BOOK REVIEW: Owen Flanagan, The Problem of the Soul: Two Visions of Mind and How to Reconcile Them (New York: Basic Books, 2002). 364 pages. $27.50.

Owen Flanagan (pictured here) is a prominent philosopher of mind who exemplifies the trend in his profession of paying closer attention to psychology and neuroscience. An engaging and (for the most part) accessible writer, he does not believe in confining his efforts to the academy; indeed, he has published several books aimed at a wider audience.

In The Problem of the Soul, his mission is to promote the "scientific image" of human beings. In general terms, Flanagan is a modernist: a proponent of reason, science, naturalism, and an ethics of human flourishing. Despite some irritating concessions to academic political correctness (he employs a generic "she" throughout most of the book and routinely deplores "racism" and "sexism" without bothering to provide examples of either), Flanagan shows little regard for cultural relativism, and none at all for the postmodern dismissal of science as a mere "hegemonic discourse." Meanwhile, his rejection of premodern conceptions, particularly those based on Christian theology, is sharp and uncompromising: "Supernatural concepts have no philosophical warrant" (p. xiii).
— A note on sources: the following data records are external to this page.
(* ===== verification/MfaService.v ===== *)
(** * Second factors at sign-in

    Models the mechanics of [server/app/mfa.go] that meet the store and the sealer (sealing and
    reading a TOTP secret, verifying and consuming a second factor) and, of
    [server/app/mfa_application.go], the setup of an enrollment and the verification of a login.
    What other services answer is an argument. *)

From S2P Require Import Prelude GoTime GoStrings Ident ModelError AppErrors Actions Roles DesktopRelease Principal Session Sha256 CanonicalJson GoMarshal GoUnmarshal SecretSeal Mfa MfaCodes SqlTx SessionStore MfaStore MfaSafety.

(** ** The envelope as JSON *)

Definition envelope_struct (e : Envelope) : struct :=
  [(bytes "version", FInt (en_Version e)); (bytes "algorithm", FText (bytes (en_Algorithm e))); (bytes "key_id", FText (bytes (en_KeyID e)));
   (bytes "nonce", FText (bytes (en_Nonce e))); (bytes "ciphertext", FText (bytes (en_Ciphertext e)))].
Definition envelope_of (fields : struct) : option Envelope :=
  match fields with
  | [(_, FInt version); (_, FText algorithm); (_, FText keyID); (_, FText nonce); (_, FText ciphertext)] =>
      Some (mkEnvelope version (string_of_bytes algorithm) (string_of_bytes keyID) (string_of_bytes nonce) (string_of_bytes ciphertext))
  | _ => None
  end.
Definition MarshalEnvelope (e : Envelope) : string := string_of_bytes (Marshal (struct_json (envelope_struct e))).
Definition UnmarshalEnvelope (document : string) : option Envelope :=
  fields ← Unmarshal (bytes document) (envelope_struct (mkEnvelope 0 "" "" "" "")); envelope_of fields.

(** ** Errors *)

Definition IsNotFound (e : error) : bool := found (As_store ErrNotFound e).
Definition mfaInvalidCodeError : error := New "authentication.mfa.code_invalid".
Definition authenticationUnavailable (err : error) : error := Wrap (New "authentication.internal") err.
Definition mfaStoreErrors : StoreTable :=
  mkStoreTable
    [mkStoreRule StoreSentinel "" "" (Some "authentication generation changed") "authentication.mfa.conflict";
     mkStoreRule StoreSentinel "" "" (Some "MFA reenrollment required") "authentication.mfa.conflict"]
    {["stale_primary_key" := "authentication.mfa.unavailable"]}
    "authentication.mfa.not_found" "authentication.mfa.conflict" "" "" "" "authentication.mfa.unavailable" ∅.

(** ** Mechanics *)

Definition MFASealingPurpose : string := "mfa.totp".
Record MFAPolicy := mkMFAPolicy { mp_Enabled : bool; mp_Issuer : string; mp_SetupTTL : Z; mp_RecoveryCodeCount : nat }.
Record mfaMechanics := mkMechanics { me_Settings : MFAPolicy; me_Sealer : option Sealer }.
Definition newMFAMechanics (settings : MFAPolicy) (sealer : option Sealer) : result mfaMechanics :=
  fail_if mp_Enabled settings && (match sealer with None => true | _ => false end) with SentinelError "enabled MFA requires secret sealing" ;;
  Ok (mkMechanics settings sealer).

Record sealedMFASecret := mkSealedSecret { sm_encoded : string; sm_keyID : string }.
Record mfaFactorProof := mkFactorProof { fp_credentialID : ID; fp_step : Z; fp_recoveryHash : string }.

Section mechanics.
Context `{AEAD}.
Context (s : mfaMechanics).

Definition sealTOTPSecret (nonce : option (list Z)) (userID secret : string) : result sealedMFASecret :=
  fail_if (match me_Sealer s with None => true | _ => false end) with SentinelError "MFA secret sealing is unavailable" ;;
  envelope ← Seal (me_Sealer s) (mkBinding MFASealingPurpose userID) (bytes secret) nonce;
  Ok (mkSealedSecret (MarshalEnvelope envelope) (en_KeyID envelope)).
Definition decrypt (userID : string) (credential : MFACredential) : result string :=
  fail_if (match me_Sealer s with None => true | _ => false end) with SentinelError "MFA secret sealing is unavailable" ;;
  match UnmarshalEnvelope (mc_EncryptedSecret credential) with
  | None => Err ErrInvalidEnvelope
  | Some envelope =>
      fail_if en_KeyID envelope !=? mc_EncryptionKeyID credential with ErrInvalidEnvelope ;;
      plaintext ← Open (me_Sealer s) (mkBinding MFASealingPurpose userID) envelope;
      Ok (string_of_bytes plaintext)
  end.

Definition verifySecondFactor (userID : ID) (code : string) (now : Time) (t : MfaTables) : result mfaFactorProof :=
  match GetByUser userID t with
  | Err err => Err (if IsNotFound err then mfaInvalidCodeError else Translate mfaStoreErrors (Some err))
  | Ok credential =>
      fail_if negb (MFACredential_IsActive (Some credential)) with mfaInvalidCodeError ;;
      if len (TrimSpace code) =? 6 then
        match decrypt userID credential with
        | Err err => Err (authenticationUnavailable err)
        | Ok secret =>
            let '(step, valid) := verifyTOTP secret (TrimSpace code) (mc_LastUsedTimeStep credential) now in
            fail_if negb valid with mfaInvalidCodeError ;;
            Ok (mkFactorProof (mc_ID credential) step "")
        end
      else if normalizeMFARecoveryCode code !=? "" then
        Ok (mkFactorProof (mc_ID credential) 0 (HashToken (normalizeMFARecoveryCode code)))
      else Err mfaInvalidCodeError
  end.
Definition consumeSecondFactor (d : driver) (userID : ID) (code : string) (now : Time) (t : MfaTables) : MfaTables * result unit :=
  match verifySecondFactor userID code now t with
  | Err err => (t, Err err)
  | Ok proof =>
      let '(t, r) := ConsumeSecondFactor d (mkConsumption userID (fp_step proof) (fp_recoveryHash proof) now) t in
      (t, match r with
          | Ok _ => Ok tt
          | Err err => Err (if IsNotFound err then mfaInvalidCodeError else Translate mfaStoreErrors (Some err))
          end)
  end.

(** [verifyLogin]: the strength a password login reaches, and when the second factor was given. *)
Definition verifyLogin (d : driver) (userID : ID) (code : string) (at_ : Time) (t : MfaTables) : MfaTables * result (AuthenticationStrength * Z) :=
  match GetByUser userID t with
  | Err err => (t, if IsNotFound err then Ok (AuthenticationSingleFactor, 0) else Err (authenticationUnavailable err))
  | Ok credential =>
      if negb (MFACredential_IsActive (Some credential)) then (t, Ok (AuthenticationSingleFactor, 0))
      else if negb (mp_Enabled (me_Settings s)) then (t, Err (New "authentication.mfa.unavailable"))
      else if TrimSpace code ==? "" then (t, Err (New "authentication.mfa.required"))
      else match consumeSecondFactor d userID code at_ t with
           | (t, Ok _) => (t, Ok (AuthenticationMultiFactor, Time_UnixMilli at_))
           | (t, Err err) => (t, Err err)
           end
  end.
End mechanics.

(** ** Setup *)

(** What the services around a mutation answer: the user and its address, the institution the
    audit names, the start of the audit and its completion. *)
Record SetupAnswers := mkSetupAnswers {
  sa_email : result string;
  sa_institution : result ID;
  sa_begin : result ID;
  sa_complete : result unit;
  sa_audit : result unit }.
(** [errors.Join]: both errors, the first found first. *)
Definition join_errors (first second : error) : error := WrappedError (match second with SentinelError m => m | _ => "" end) first.
Definition failMutation (complete : result unit) (err : error) : error :=
  let mapped := Translate mfaStoreErrors (Some err) in
  match complete with Ok _ => mapped | Err auditErr => join_errors mapped auditErr end.
Definition requireRecoverySession (now : Time) (recentTTL : Z) (principal : Principal) (recent : bool) : result unit :=
  fail_if negb (is_ok (ValidateMFARecovery principal)) || (p_CredentialType principal !=? CredentialSessionAccess)
    with New "authentication.session_required" ;;
  fail_if recent && negb (IsRecentlyAuthenticated principal now recentTTL) with New "authentication.reauthentication_required" ;;
  Ok tt.
Definition requireEnabled (s : mfaMechanics) : result unit :=
  fail_if negb (mp_Enabled (me_Settings s)) with New "authentication.mfa.disabled" ;; Ok tt.

(** The one-time material of [MFASetup]; the provisioning URI, which shows the same secret, is
    left out. *)
Record MFASetup := mkMFASetup { st_Secret : string; st_ExpiresAt : Time }.
(** [clocks]: the readings of the service clock, then of the database; [raw] and [nonce]: bytes drawn. *)
Definition SetupMFA `{AEAD} (s : mfaMechanics) (d : driver) (answers : SetupAnswers) (clocks : Time * Time * (Time * Time)) (recentTTL : Z)
    (raw nonce : option (list Z)) (id : ID) (principal : Principal) (t : MfaTables) : MfaTables * result MFASetup :=
  let '(checkedAt, now, database) := clocks in
  let prepared :=
    _ ← requireRecoverySession checkedAt recentTTL principal true;
    _ ← requireEnabled s;
    _ ← (match sa_email answers with Ok _ => Ok tt | Err err => Err (Translate mfaStoreErrors (Some err)) end);
    secret ← (match raw with Some raw => Ok (randomMFASecret raw) | None => Err (authenticationUnavailable (SentinelError "read MFA secret")) end);
    sealed ← (match sealTOTPSecret s nonce (p_UserID principal) secret with Ok sealed => Ok sealed | Err err => Err (authenticationUnavailable err) end);
    _ ← (match sa_institution answers with Ok _ => Ok tt | Err err => Err (Translate mfaStoreErrors (Some err)) end);
    auditID ← sa_begin answers;
    let now := TimeUTC now in
    Ok (secret, mkPendingEnrollment principal
      (Some (mkMFACredential "" now zeroTime noTime (p_UserID principal) MFAStatePending (sm_encoded sealed) (sm_keyID sealed)
               (OptionalTimeFrom (Time_Add now (mp_SetupTTL (me_Settings s)))) noTime 0))
      (mp_SetupTTL (me_Settings s)) recentTTL auditID) in
  match prepared with
  | Err err => (t, Err err)
  | Ok (secret, input) =>
      let '(t, r) := SavePending d (sa_audit answers) database id (Some input) t in
      (t, match r with
          | Ok saved => Ok (mkMFASetup secret (ot_Time (mc_PendingExpiresAt saved)))
          | Err err => Err (failMutation (sa_complete answers) err)
          end)
  end.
According to Flanagan, "no scientifically minded person believes that we will need resources beyond those available to genetics, biology, psychology, neuroscience, anthropology, sociology, history, economics, political science, and naturalistic philosophy to understand the nature of persons" (p. 7)—specifically, human conscious experience, self-understanding, and moral decision-making. But what do these resources consist of? Unfortunately, Flanagan believes that the explanations provided by these sciences will have to be reductionistic. Ultimately, if he is correct, everything that happens at the mental or the psychological level will have to be explained in a "bottom-up" fashion, as a consequence of interactions among microphysical particles.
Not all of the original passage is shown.